Bartolozzi, magistrata ed ex deputata, ricopriva l’incarico dal 19 marzo 2024, subentrata ad Alberto Rizzo dopo le sue dimissioni. Nei giorni precedenti al voto referendario, era finita al centro delle polemiche per alcune dichiarazioni rilasciate durante un dibattito su una televisione locale siciliana.
In quell’occasione, aveva invitato a votare Sì alla riforma, facendo riferimento alla necessità di “togliersi di mezzo la magistratura” definita un “plotone di esecuzione”. Dichiarazioni che hanno alimentato il dibattito pubblico nelle fasi finali della campagna referendaria.
Delmastro: “Dimissioni irrevocabili, ma ho sempre combattuto la criminalità”

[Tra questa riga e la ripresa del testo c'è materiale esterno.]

(** [posixpath.join] on two components. *)
Definition join (a b : string) : string :=
  if starts_with_slash b then b
  else if bool_decide (a = "") || ends_with_slash a then a +:+ b
  else a +:+ "/" +:+ b.

(** ** Annotation tables, as [loadmat] hands them over *)

(** [TestG50] item: the query (imname, idlocate) and the gallery; a
    gallery box may be the empty array ([None]). *)
Record test_item := mkTestItem {
  Query : string * Row;
  Gallery : list (string * option Row)
}.

Record annotation := mkAnnotation {
  pool : list string;                    (* annotation/pool.mat *)
  Img : list (string * list Row);        (* annotation/Images.mat *)
  Train : list (list (string * Row));    (* .../Train.mat: scenes per person *)
  TestG50 : list test_item               (* .../TestG50.mat *)
}.

(** ** Records of the roidb *)

Record roi := mkRoi {
  gt_boxes : list Row;
  gt_pids : list Z;
  image : string;
  height : Z;
  width : Z
}.

(** ** Exceptions and log records *)

Inductive exn :=
| AssertionError (msg : string)
| KeyError (key : string)
| IndexError
| OverflowError
| NameError (var : string)
| FileNotFoundError (path : string).

Inductive log_record :=
| Warning (pid : Z) (box : Row)   (* "Person: %s, box: %s cannot find in images." *)
| Info (cache_file : string).     (* "Save ground-truth roidb to: %s" *)

Inductive result (A : Type) :=
| Ok (a : A)
| Raise (e : exn).
Arguments Ok {A} a.
Arguments Raise {A} e.

Section Adapter.

(** [pickle] and [unpickle] come from [.utils]; they are taken as a
    serializer [dumps] into some type of file contents and a reader
    [loads]. *)
Context {blob : Type} (dumps : list roi → blob) (loads : blob → list roi).

(** ** The world outside the adapter *)

Record world := mkWorld {
  mat : string → annotation;   (* root directory ↦ its annotation tables *)
  dirs : gset string;          (* cache directories that exist *)
  pkl : gmap string blob;      (* pickle files, by path *)
  img : gmap string (Z * Z);   (* image files, by path ↦ (width, height) *)
  logged : list log_record     (* what the logger has received *)
}.

(** Computations that read and change the world and may raise; the
    world survives an exception. *)
Definition M (A : Type) : Type := world → result A * world.

Definition ret {A} (a : A) : M A := λ w, (Ok a, w).
Definition raise {A} (e : exn) : M A := λ w, (Raise e, w).
Definition bind {A B} (m : M A) (k : A → M B) : M B :=
  λ w, match m w with
       | (Ok a, w') => k a w'
       | (Raise e, w') => (Raise e, w')
       end.

Notation "x ←' m ; k" := (bind m (λ x, k))
  (at level 20, m at level 100, k at level 200, right associativity,
   only parsing).
Notation "m ;;' k" := (bind m (λ _, k))
  (at level 100, k at level 200, right associativity, only parsing).

Definition log (r : log_record) : M unit :=
  λ w, (Ok (), mkWorld (mat w) (dirs w) (pkl w) (img w) (logged w ++ [r])).

Definition makedirs (p : string) : M unit :=
  λ w, (Ok (), mkWorld (mat w) ({[p]} ∪ dirs w) (pkl w) (img w) (logged w)).

Definition pickle (r : list roi) (file : string) : M unit :=
  λ w, (Ok (), mkWorld (mat w) (dirs w) (<[file := dumps r]> (pkl w)) (img w) (logged w)).

(** [d[k]] on a dictionary. *)
Definition getitem {V} (d : gmap string V) (k : string) : M V :=
  match d !! k with
  | Some v => ret v
  | None => raise (KeyError k)
  end.

(** ** set_box_pid *)

(** The index at which the loop of [set_box_pid] stops: the first [i]
    with [np.all(boxes[i] == box)], counted from [i]. *)
Fixpoint find_box (boxes : list Row) (box : Row) (i : nat) : option nat :=
  match boxes with
  | [] => None
  | b :: rest => if decide (b = box) then Some i else find_box rest box (S i)
  end.

(** [pids[i] = pid] on an int32 array: the index must exist and the
    Python integer must fit the element type. *)
Definition setitem_int32 (pids : list Z) (i : nat) (pid : Z) : M (list Z) :=
  if decide (i < length pids)%nat then
    if decide (fits_int32 pid) then ret (<[i := pid]> pids)
    else raise OverflowError
  else raise IndexError.

(** [set_box_pid(boxes, box, pids, pid)]; the mutated [pids] array is
    returned. *)
Definition set_box_pid (boxes : list Row) (box : Row) (pids : list Z) (pid : Z)
  : M (list Z) :=
  match find_box boxes box 0 with
  | Some i => setitem_int32 pids i pid
  | None => log (Warning pid box) ;;' ret pids
  end.

(** ** load_image_indexes *)

Definition load_image_indexes (dirname split : string) : M (list string) :=
  λ w,
    let test := pool (mat w dirname) in
    if decide (split = "test") then (Ok test, w)
    else
      let all_imgs := (Img (mat w dirname)).*1 in
      let train := elements (list_to_set all_imgs ∖ list_to_set test : gset string) in
      (Ok (merge_sort String.le train), w).

(** ** load_roidb *)

(** The two dictionaries local to [load_roidb]. *)
Record store := mkStore {
  name_to_boxes : gmap string (list Row);
  name_to_pids : gmap string (list Z)
}.

Definition no_valid_boxes (im_name : string) : string :=
  "Warning: " +:+ im_name +:+ " has no valid boxes.".

(** Lines 93-101: one dictionary entry per row of the global listing. *)
Fixpoint index_boxes (all_imgs : list (string * list Row)) (st : store) : M store :=
  match all_imgs with
  | [] => ret st
  | (im_name, boxes) :: rest =>
      let boxes := filter valid boxes in
      if decide (0 < length boxes)%nat then
        index_boxes rest
          (mkStore (<[im_name := astype_int32 <$> boxes]> (name_to_boxes st))
                   (<[im_name := replicate (length boxes) (-1)]> (name_to_pids st)))
      else raise (AssertionError (no_valid_boxes im_name))
  end.

(** The statement
    [set_box_pid(name_to_boxes[im_name], box, name_to_pids[im_name], index)];
    [box] is the protocol box already cast to int32. *)
Definition label_box (st : store) (im_name : string) (box : Row) (index : Z) : M store :=
  boxes ←' getitem (name_to_boxes st) im_name;
  pids ←' getitem (name_to_pids st) im_name;
  pids' ←' set_box_pid boxes box pids index;
  ret (mkStore (name_to_boxes st) (<[im_name := pids']> (name_to_pids st))).

(** Lines 117-120: the scenes of one training person. *)
Fixpoint label_scenes (scenes : list (string * Row)) (index : Z) (st : store) : M store :=
  match scenes with
  | [] => ret st
  | (im_name, box) :: rest =>
      st' ←' label_box st im_name (astype_int32 box) index;
      label_scenes rest index st'
  end.

(** Lines 115-120. *)
Fixpoint label_train (train : list (list (string * Row))) (index : Z) (st : store) : M store :=
  match train with
  | [] => ret st
  | scenes :: rest =>
      st' ←' label_scenes scenes index st;
      label_train rest (index + 1) st'
  end.

(** Lines 132-137: the gallery of one query; an empty box ends the loop. *)
Fixpoint label_gallery (gallery : list (string * option Row)) (index : Z) (st : store)
  : M store :=
  match gallery with
  | [] => ret st
  | (im_name, None) :: _ => ret st
  | (im_name, Some box) :: rest =>
      st' ←' label_box st im_name (astype_int32 box) index;
      label_gallery rest index st'
  end.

“Ho consegnato le mie irrevocabili dimissioni da sottosegretario alla giustizia. Ho sempre combattuto la criminalità, anche con risultati concreti e importanti e pur non avendo fatto niente di scorretto, ho commesso una leggerezza a cui ho rimediato non appena ne ho avuto contezza. Me ne assumo la responsabilità, nell’interesse della Nazione, ancor prima che per l’affetto e il rispetto che nutro verso il governo e verso il Presidente del Consiglio”, dichiara in una nota Andrea Delmastro.